Transcribe exactly, and only, the lines from the one containing "Definition Level_Enabled (l" through the last line of the data.

Extracted data entries
****
(* ===== verification/Logp.v ===== *)
(** * Package [logp]: loggers and their cores

    level.go, environment.go, config.go, options.go, selective.go,
    typedloggercore.go, core.go, the constructors of logger.go, global.go and
    configure/logging.go.

    A zap core that writes somewhere ([zapcore.NewCore], an observer, a core
    given by the caller) is an [output]: a destination, the cell of the level
    it is enabled from, and the fields bound to it.  It behaves as zap
    documents: [Check] adds it when its level is enabled, [Write] always
    writes.  The cores for syslog and the Windows event log are those of this
    package (Module LogpSinks of LogpLogger.v); they write without the fields
    bound to them.  The other cores of this package are built around outputs.
    The state holds the level cells, what reached each destination, and the logger
    [storeLogger] installed.  Encoders, callers and stack traces are left
    out. *)
From S2P Require Import Prelude GoStrings GoUtf8 Rotator Paths TlsNames.

Open Scope string_scope.
Open Scope list_scope.
Open Scope Z_scope.

(** [strings.ToLower]; on ASCII texts it lowers the letters. *)
Definition is_ascii (s : string) : bool := forallb (λ a, N_of_ascii a <? 128)%N (String.list_ascii_of_string s).
Class GoLower := {
  ToLower : string → string;
  ToLower_ascii : ∀ s, is_ascii s = true → ToLower s = lower_bytes s
}.

(** ** level.go *)
Definition Level : Type := Z.
Definition DebugLevel : Level := -1.
Definition InfoLevel : Level := 0.
Definition WarnLevel : Level := 1.
Definition ErrorLevel : Level := 2.
Definition CriticalLevel : Level := 3.

(** zap's levels *)
Definition zapDebug : Z := -1.
Definition zapInfo : Z := 0.
Definition zapWarn : Z := 1.
Definition zapError : Z := 2.
Definition zapDPanic : Z := 3.

Definition levelStrings : list (Level * string) :=
  [(DebugLevel, "debug"); (InfoLevel, "info"); (WarnLevel, "warning"); (ErrorLevel, "error");
   (CriticalLevel, "critical")].
Definition zapLevels : list (Level * Z) :=
  [(DebugLevel, zapDebug); (InfoLevel, zapInfo); (WarnLevel, zapWarn); (ErrorLevel, zapError);
   (CriticalLevel, zapError)].

Definition level_lookup {A} (t : list (Level * A)) (l : Level) : option A :=
  snd <$> find (λ e, fst e =? l) t.

Definition Level_String (l : Level) : string :=
  match level_lookup levelStrings l with Some s => s | None => "Level(" +:+ Itoa l +:+ ")" end.

(** [l.Enabled(level)] *)
Definition Level_Enabled (l level : Level) : bool := l <=? level.

Definition Level_Unpack `{GoLower} (str : string) : res string Level :=
  let str := ToLower str in
  match find (λ e, String.eqb (snd e) str) levelStrings with
  | Some (level, _) => Ok level
  | None => Err ("invalid level '" +:+ str +:+ "'")
  end.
****
## PROBLEM SOLUTION
Definition Level_Enabled (l level : Level) : bool := l <=? level.

Definition Level_Unpack `{GoLower} (str : string) : res string Level :=
  let str := ToLower str in
  match find (λ e, String.eqb (snd e) str) levelStrings with
  | Some (level, _) => Ok level
  | None => Err ("invalid level '" +:+ str +:+ "'")
  end.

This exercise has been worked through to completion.